O universalismo é, resumidamente, a crença de que todos os seres inteligentes serão, em algum momento, restaurados à plena comunhão com Deus. Assim, o Inferno, se existir, não será eterno. O fundamento principal para essa crença é o amor divino. Os universalistas acreditam que se Deus é amor, não faria sentido permitir que os homens, que em sua totalidade são objetos desse amor, sofressem infinitamente as penas infernais.
Na história da Igreja, houve pensadores universalistas, muitos deles bem conceituados, como Clemente de Alexandria e Orígenes.
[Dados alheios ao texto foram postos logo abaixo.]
Lemma plan_classes_spec sys classes plans m ao plans' m' ao' :
  NoDup (cc_Name <$> classes) → plan_classes sys classes plans m ao = Ok (plans', m', ao') →
  (∀ n, n ∉ cc_Name <$> classes → plans' !! n = plans !! n) ∧
  (∀ cc, cc ∈ classes → plan_of sys cc = None → plans' !! cc_Name cc = plans !! cc_Name cc) ∧
  (∀ cc p, cc ∈ classes → plan_of sys cc = Some p → plans' !! cc_Name cc = Some p) ∧
  (∀ cc, cc ∈ classes → cc_PctPriority cc ≠ "" → is_Some (planned_priority (cc_PctPriority cc))) ∧
  m' = m || existsb (λ cc, bool_decide (cc_PctPriority cc ≠ "")) classes.
Proof.
  revert plans m ao. induction classes as [|cc classes IH]; intros plans m ao; cbn [plan_classes existsb].
  { intros _ [= <- <- <-]. split_and!; try set_solver. by rewrite orb_false_r. }
  rewrite fmap_cons. intros [Hni Hnd]%NoDup_cons.
  set (rest := λ plans m ao, plan_classes sys classes plans m ao = Ok (plans', m', ao')).
  assert (Hstep : ∀ plans1 m1 ao1, rest plans1 m1 ao1 →
    (∀ n, n ≠ cc_Name cc → plans1 !! n = plans !! n) → plans1 !! cc_Name cc = match plan_of sys cc with Some p => Some p | None => plans !! cc_Name cc end →
    (cc_PctPriority cc ≠ "" → is_Some (planned_priority (cc_PctPriority cc))) →
    m1 = m || bool_decide (cc_PctPriority cc ≠ "") →
    (∀ n, n ∉ cc_Name cc :: (cc_Name <$> classes) → plans' !! n = plans !! n) ∧
    (∀ cc', cc' ∈ cc :: classes → plan_of sys cc' = None → plans' !! cc_Name cc' = plans !! cc_Name cc') ∧
    (∀ cc' p, cc' ∈ cc :: classes → plan_of sys cc' = Some p → plans' !! cc_Name cc' = Some p) ∧
    (∀ cc', cc' ∈ cc :: classes → cc_PctPriority cc' ≠ "" → is_Some (planned_priority (cc_PctPriority cc'))) ∧
    m' = m || (bool_decide (cc_PctPriority cc ≠ "") || existsb (λ cc, bool_decide (cc_PctPriority cc ≠ "")) classes)).
  { intros plans1 m1 ao1 Hrest Ho Hs Hp Hm. destruct (IH _ _ _ Hnd Hrest) as (I1 & I2 & I3 & I4 & I5).
    assert (Hin : ∀ c, c ∈ classes → cc_Name c ≠ cc_Name cc).
    { intros c Hc He. apply Hni. rewrite <- He. apply list_elem_of_fmap. eauto. }
    split_and!.
    - intros n [Hn Hn']%not_elem_of_cons. by rewrite I1, Ho.
    - intros c [->|Hc]%elem_of_cons Hpl; [by rewrite I1, Hs, Hpl|]. rewrite I2 by done. apply Ho. auto.
    - intros c p [->|Hc]%elem_of_cons Hpl; [by rewrite I1, Hs, Hpl|by apply I3].
    - intros c [->|Hc]%elem_of_cons; [done|by apply I4].
    - by rewrite I5, Hm, orb_assoc. }
  unfold plan_of in Hstep. destruct (decide (cc_PctPriority cc = "")) as [He|He].
  - rewrite (bool_decide_eq_false_2 (cc_PctPriority cc ≠ "")) in * by tauto.
    destruct (cc_SstClosID cc) as [clos|]; intros Hr; (eapply Hstep; [exact Hr|..]); try done; try by rewrite orb_false_r.
    + intros n Hn. by rewrite lookup_insert_ne.
    + by rewrite lookup_insert_eq.
  - rewrite (bool_decide_eq_true_2 (cc_PctPriority cc ≠ "")) in * by done.
    destruct (planned_priority (cc_PctPriority cc)) as [clos|] eqn:Hp; [|done].
    intros Hr. eapply Hstep; [exact Hr|..]; try done; try by rewrite orb_true_r.
    + intros n Hn. by rewrite lookup_insert_ne.
    + by rewrite lookup_insert_eq.
Qed.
Entre os modernos, é conhecido o universalismo de R. N. Champlin, erudito protestante que, em seus escritos, tem servido de apoio para muitos estudantes de Teologia.
Todo esse debate, porém, não está centralizado na questão geral do universalismo, já que este não é um assunto passível de discussões por incautos e incultos. O que acaba se tornando objeto de opiniões é o consequente entendimento sobre o Inferno que a ideia universalista lega para os estudiosos, estudantes e leitores da Bíblia.
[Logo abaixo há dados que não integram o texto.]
Lemma add_balloon_classes x p : good p [x] → b_PodIDs (bln p x) = ∅ → classy p [x] → classy (add_balloon E cch x p) [].
Proof.
  intros Hg Hpods Hcl. destruct (good_append E allowed x p Hg Hpods) as [Hg1 _]. pose proof (classy_append p x Hcl) as Hcl1.
  unfold add_balloon. set (p1 := with_balloons _ p) in *.
  assert (x ∈ p_balloons p1) as Hx1 by (apply elem_of_app; right; constructor). clearbody p1.
  case_bool_decide; [|done]. assert (x ∈ app (p_balloons p1) []) as Hx by (by rewrite app_nil_r).
  rewrite useCpuClass_leaf by (by apply (cl_leaf _ _ Hcl1)).
  set (p2 := UseClass _ _ p1). assert (classy p2 []) as Hcl2.
  { apply classy_use; [|done]. intros z Hz. destruct (decide (x = z)) as [->|Hne]; [by left|right].
    by apply (classy_disjoint p1 []). }
  assert (good p2 []) as Hg2 by (by apply (good_quiet E allowed p1)). clearbody p2.
  pose proof (shareIdleCpus_shares E (p_freeCpus p2) (b_Cpus (bln p2 x)) p2) as (Hf3 & _ & Hc3 & _).
  pose proof (shareIdleCpus_uses E (p_freeCpus p2) (b_Cpus (bln p2 x)) p2) as Hu3.
  destruct (shareIdleCpus E _ _ p2) as [p3 blns]. cbn in *.
  pose proof (updatePinning_quiet E cch blns p3) as Hq. apply (classy_calm p2 _ []); [| | |done].
  - apply frame_like. etrans; [done|by apply quiet_frame].
  - by rewrite updatePinning_uses.
  - intros z. rewrite (frame_balloons (quiet_frame _ _ Hq)), (frame_balloons Hf3). intros Hz.
    split_and!; [done|by apply (good_next E allowed p2 [])|]. by rewrite (quiet_Cpus z Hq).
Qed.

Lemma fill_new_classes d fm c p : good p [] → classy p [] → simple p → d ∈ o_BalloonDefs (p_bpoptions p) →
  classy (fill_new E cch d fm c p).1 [].
Proof.
  intros Hg Hcl Hs Hd. unfold fill_new. destruct (list_find _ _) as [[i x]|]; [done|]. case_bool_decide; [done|].
  pose proof (newBalloon_classes p [] d (Some c) Hg Hcl Hs Hd) as Hn.
  destruct (newBalloon_spec E cch allowed p [] d false (Some c) Hg Hd) as [[_ Hr] _].
  destruct (newBalloon E cch d false (Some c) p) as [p1 [x|e]]; cbn in *; [|done].
  destruct Hr as (Hg1 & _ & _ & Hpods & _). case_bool_decide; cbn; [|by apply add_balloon_classes].
  apply (classy_calm p1 _ [x]); [by split; cbn|done| |done]. intros y Hy. cbn in Hy. rewrite app_nil_r in Hy.
  assert (y ∈ app (p_balloons p1) [x]) as Hy' by (apply elem_of_app; by left).
  split_and!; [done|by apply (good_next E allowed p1 [x])|done].
Qed.

Lemma fillable_classes d fm c p : good p [] → classy p [] → simple p → d ∈ o_BalloonDefs (p_bpoptions p) →
  classy (fillableBalloonInstances E cch d fm c p).1 [].
Proof.
  intros Hg Hcl Hs Hd. unfold fillableBalloonInstances. destruct fm; try (by apply fill_new_classes);
    repeat (case_match || case_bool_decide); done.
Qed.

Lemma try_fill_classes chain d c p : good p [] → classy p [] → simple p → d ∈ o_BalloonDefs (p_bpoptions p) →
  classy (try_fill E cch chain d c p).1 [].
Proof.
  revert p. induction chain as [|fm chain IH]; intros p Hg Hcl Hs Hd; [done|]. cbn [try_fill].
  pose proof (fillable_classes d fm c p Hg Hcl Hs Hd) as Hcl1.
  destruct (fillable_spec E allowed cch d fm c p Hg Hd) as (Hg1 & Hgw1 & _).
  destruct (fillableBalloonInstances E cch d fm c p) as [p1 [[|x0 xs]|e]]; cbn in *; [|by destruct (best_balloon _ _ _ _)|done].
  pose proof (gw_like _ _ Hgw1) as Hl. apply IH; [done..|by apply (like_simple _ _ Hl)|by rewrite (like_options Hl)].
Qed.

(** *** Requests *)

Lemma repods_classes x f p p' : good p [] → repods x f p p' → p_uses p' = p_uses p → classy p [] → classy p' [].
Proof.
  intros Hg [Hl _ Hb _ Hc _ _] Hu. apply (classy_calm p p' [] []); [done..|]. intros y. rewrite Hb. intros Hy.
  split_and!; [done|by apply (good_next E allowed p [])|done].
Qed.

Lemma allocate_classes c p : policy_ok p → classy p [] → simple p → classy (AllocateResources E cch c p).1 [].
Proof.
  intros Hp Hcl Hs. unfold AllocateResources. destruct (PreserveCpuResources cch c); [done|].
  destruct (preserved cch p c) as [[]|e]; [done| |done].
  destruct (allocateBalloon_spec E allowed cch c p Hp) as (Hg1 & Hgw1 & Hr1).
  assert (classy (allocateBalloon E cch c p).1 []) as Hcl1.
  { unfold allocateBalloon. destruct (chooseBalloonDef cch p c) as [[d|]|e] eqn:Hd; [|done..].
    pose proof (try_fill_classes (fill_chain (def_at p d)) d c p (proj1 Hp) Hcl Hs (chooseBalloonDef_elem E allowed cch p c d Hp Hd)) as Ht.
    unfold allocateBalloonOfDef. by destruct (try_fill _ _ _ _ _ _) as [p1 [[x|]|e]]. }
  destruct (allocateBalloon E cch c p) as [p1 [x|e]]; cbn in *; [|done].
  assert (∀ q, good q [] → classy q [] → classy (assignContainer E cch c x q) []) as Has.
  { intros q Hgq Hclq. destruct (assignContainer_spec E allowed cch c x q Hgq) as [_ Hrp].
    apply (repods_classes x (with_container c) q); [done..|apply assignContainer_uses|done]. }
  assert (x ∈ app (p_balloons p1) []) as Hx by (by rewrite app_nil_r).
  case_bool_decide; [|by apply Has]. set (m := Z.max 1 _).
  assert (0 ≤ m < 2 ^ 63) as Hm.
  { unfold m. pose proof (i64_lt (containerRequestedMilliCpus cch (ct_ID c) + requestedMilliCpus cch (bln p1 x))). lia. }
  pose proof (classy_resize p1 [] x m Hg1 Hcl1 Hx) as Hcl2.
  destruct (good_resize E cch allowed p1 [] x m Hg1 Hx Hm) as (p2 & Hg2 & _ & [(Hr & _)|(Hr & _)]); rewrite Hr in Hcl2 |- *; [|done].
  by apply Has.
Qed.

Lemma freeBalloon_classes x p : good p [] → x ∈ p_balloons p → classy p [] → classy (freeBalloon E x p) [].
Proof.
  intros Hg Hx Hcl. unfold freeBalloon. set (p1 := upd_bln x (set_PodIDs ∅) p).
  assert (good p1 [] ∧ repods x (λ _, ∅) p p1) as [Hg1 Hr1] by (apply (repods_upd E allowed x (λ _, ∅) p [] Hg)).
  assert (classy p1 []) as Hcl1 by (by apply (repods_classes x (λ _, ∅) p)).
  assert (x ∈ p_balloons p1) as Hx1 by done. clearbody p1. case_bool_decide; [|done].
  destruct (deleteBalloon_spec E x p1) as (Hl & Hbl & _ & _ & Hb & _).
  assert (p_uses (deleteBalloon E x p1) = p_uses (forgetCpuClass x p1)) as Hu.
  { unfold deleteBalloon. by destruct (release_cpus _ _ _ _). }
  set (p2 := forgetCpuClass x (with_balloons (filter (λ b, b ≠ x) (p_balloons p1)) p1)).
  assert (∀ y, y ∈ app (p_balloons p2) [] → y ∈ app (p_balloons p1) [] ∧ y ≠ x) as Hin.
  { intros y. cbn. rewrite !app_nil_r, list_elem_of_filter. tauto. }
  assert (classy p2 []) as Hcl2.
  { apply classy_use.
    - intros y [Hy Hne]%Hin. right. assert (x ∈ app (p_balloons p1) []) as Hx2 by (by rewrite app_nil_r).
      exact (classy_disjoint p1 [] x y Hg1 Hcl1 Hx2 Hy (not_eq_sym Hne)).
    - apply (classy_calm p1 _ []); [by split; cbn|done| |done]. intros y [Hy Hne]%Hin.
      split_and!; [done|by apply (good_next E allowed p1 [])|done]. }
  apply (classy_calm p2 _ []); [|done| |done].
  - destruct Hl as [L1 L2 L3]. by split.
  - intros y Hy. rewrite Hbl in Hy. destruct (Hin y Hy) as [Hy1 Hne]. split_and!; [done|by apply (good_next E allowed p1 [])|].
    by rewrite Hb.
Qed.

Lemma release_classes c p : policy_ok p → classy p [] → classy (ReleaseResources E cch c p).1 [].
Proof.
  intros [Hg _] Hcl. unfold ReleaseResources. destruct (balloonByContainer p c) as [x|] eqn:Hx; [|done].
  assert (x ∈ p_balloons p) as Hxb.
  { unfold balloonByContainer in Hx. destruct (list_find _ _) as [[i y]|] eqn:Hf; [|done]. injection Hx as ->.
    apply list_find_Some in Hf as (Hl & _). by apply list_elem_of_lookup_2 in Hl. }
  destruct (dismissContainer_spec E allowed cch c x p Hg) as [Hg1 Hr1].
  assert (classy (dismissContainer cch c x p) []) as Hcl1 by (apply (repods_classes x (without_container c) p); [done..|apply dismissContainer_uses|done]).
  pose proof (rp_balloons _ _ _ _ Hr1) as Hb1. set (p1 := dismissContainer cch c x p) in *. clearbody p1.
  assert (x ∈ app (p_balloons p1) []) as Hx1 by (by rewrite app_nil_r, Hb1).
  case_bool_decide.
  - pose proof (classy_resize p1 [] x 0 Hg1 Hcl1 Hx1) as Hcl2.
    destruct (good_resize E cch allowed p1 [] x 0 Hg1 Hx1 ltac:(lia)) as (p2 & Hg2 & Hf & [(Hr & _)|(Hr & _)]);
      rewrite Hr in Hcl2 |- *; cbn; apply freeBalloon_classes; try done; by rewrite (frame_balloons Hf), Hb1.
  - by apply classy_resize.
Qed.

(** *** Configurations *)

Lemma apply_balloon_def_classes k d p : good p [] → classy p [] → simple p → d ∈ o_BalloonDefs (p_bpoptions p) →
  (apply_balloon_def E cch k d p).2 = Ok tt → classy (apply_balloon_def E cch k d p).1 [].
Proof.
  revert p. induction k as [|k IH]; intros p Hg Hcl Hs Hd; [done|]. cbn [apply_balloon_def].
  pose proof (newBalloon_classes p [] d None Hg Hcl Hs Hd) as Hn.
  destruct (newBalloon_spec E cch allowed p [] d false None Hg Hd) as [[He Hr] _].
  destruct (newBalloon E cch d false None p) as [p1 [x|e]]; cbn in *; [|done].
  destruct Hr as (Hg1 & _ & _ & Hpods & _). destruct (good_append E allowed x p1 Hg1 Hpods) as [Hg2 Hgw2].
  pose proof (ex_like _ _ He) as Hl. pose proof (gw_like _ _ Hgw2) as Hl2. apply IH; [done|by apply classy_append| |].
  - by apply (like_simple _ _ Hl2), (like_simple _ _ Hl).
  - by rewrite (like_options Hl2), (like_options Hl).
Qed.

Lemma apply_defs_classes defs p : good p [] → classy p [] → simple p →
  (∀ d, d ∈ defs → d ∈ o_BalloonDefs (p_bpoptions p)) →
  (apply_defs E cch defs p).2 = Ok tt → classy (apply_defs E cch defs p).1 [].
Proof.
  revert p. induction defs as [|d defs IH]; intros p Hg Hcl Hs Hd; [done|]. cbn [apply_defs].
  assert (d ∈ o_BalloonDefs (p_bpoptions p)) as Hd1 by (apply Hd; constructor). unfold applyBalloonDef.
  set (k := Z.to_nat _). pose proof (apply_balloon_def_classes k d p Hg Hcl Hs Hd1) as Hcl1.
  destruct (apply_balloon_def_adds E cch allowed k d p Hg Hd1) as [Hg1 Hgw1 _ _].
  destruct (apply_balloon_def E cch k d p) as [p1 [[]|e]]; cbn in *; [|done].
  pose proof (gw_like _ _ Hgw1) as Hl. apply IH; [done|by apply Hcl1|by apply (like_simple _ _ Hl)|].
  intros d' Hd'. rewrite (like_options Hl). apply Hd. by constructor.
Qed.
Se haverá uma restauração derradeira de todas pessoas, o Inferno, logicamente, não é eterno. Se ele existe, no máximo, servirá como um período de emenda. No fim, desaparecerá, por simples inutilidade e esvaziamento, o que o torna muito parecido com um Purgatório, na verdade.
Rob Bell crê nisso, apesar de não deixar claro se o Inferno é um lugar, um estado ou um momento. E quando se depara com as palavras de Cristo, que afirma que irão alguns pecadores “para o castigo eterno, porém os justos, para a vida eterna”, o pastor simplesmente afirma que Jesus não está falando de um castigo “para sempre”. Ora, se castigo eterno não significa para sempre, significa o quê, então? Por mais que o pastor faça um malabarismo para explicar o significado da palavra grega aion, no que ele não está essencialmente errado, já que um de seus significados seria mesmo “era”, a palavra usada no livro de Mateus, aionios, é um adjetivo que é, mais usualmente, entendido como algo sem começo, sem fim, ou sem começo e fim, ou seja, eterno. Portanto, é muito difícil interpretar de outra maneira as palavras de Jesus.
A questão principal e mais trivial, no entanto, é que o Inferno, como nos é revelado, existe, como algo sem fim, portador de penas sem fim. Ainda que compreendê-lo dessa forma seja uma afronta à percepção natural, assim é que nos está ensinado pelos Evangelhos. E é exatamente esse incômodo e essa agressão ao natural que o torna tão convincente. Sendo o extremo negativo da existência, o afastamento completo do Criador, sua realidade coloca o homem presente no intermédio entre duas pontas que o direcionam decididamente. Seria ingênuo acreditar que os seres humanos, apenas por sua intuição, raciocínio e sensibilidade naturais, fossem capazes de compreender a realidade da bondade divina e por Deus decidir. O inferno e o céu são realidades que revelam os extremos da existência, que por suas características principais – o afastamento ou a comunhão plena com Deus, têm também a função de fazer o ser humano decidir pela segunda. Sem o entendimento desses dois extremos, restaria ao homem a confusão de sua própria realidade presente, difusa, dicotômica, incerta e vacilante. Neste caso, o certo e o errado, o bem e o mal e a verdade e a mentira estariam misturados a ponto de não se diferenciarem.
Quando o pastor americano afirma, categoricamente, sobre a não eternidade do Inferno, ele está indo um pouco além do que está revelado. Mais importante, porém, de saber se ele tem razão ou não, é entender que afastar a ideia do castigo eterno do imaginário das pessoas é lançá-las na confusão de suas próprias existências dúbias. Se assim o Inferno foi revelado é porque é assim que ele deve ser entendido. O que Deus fará depois, isso é apenas problema Dele.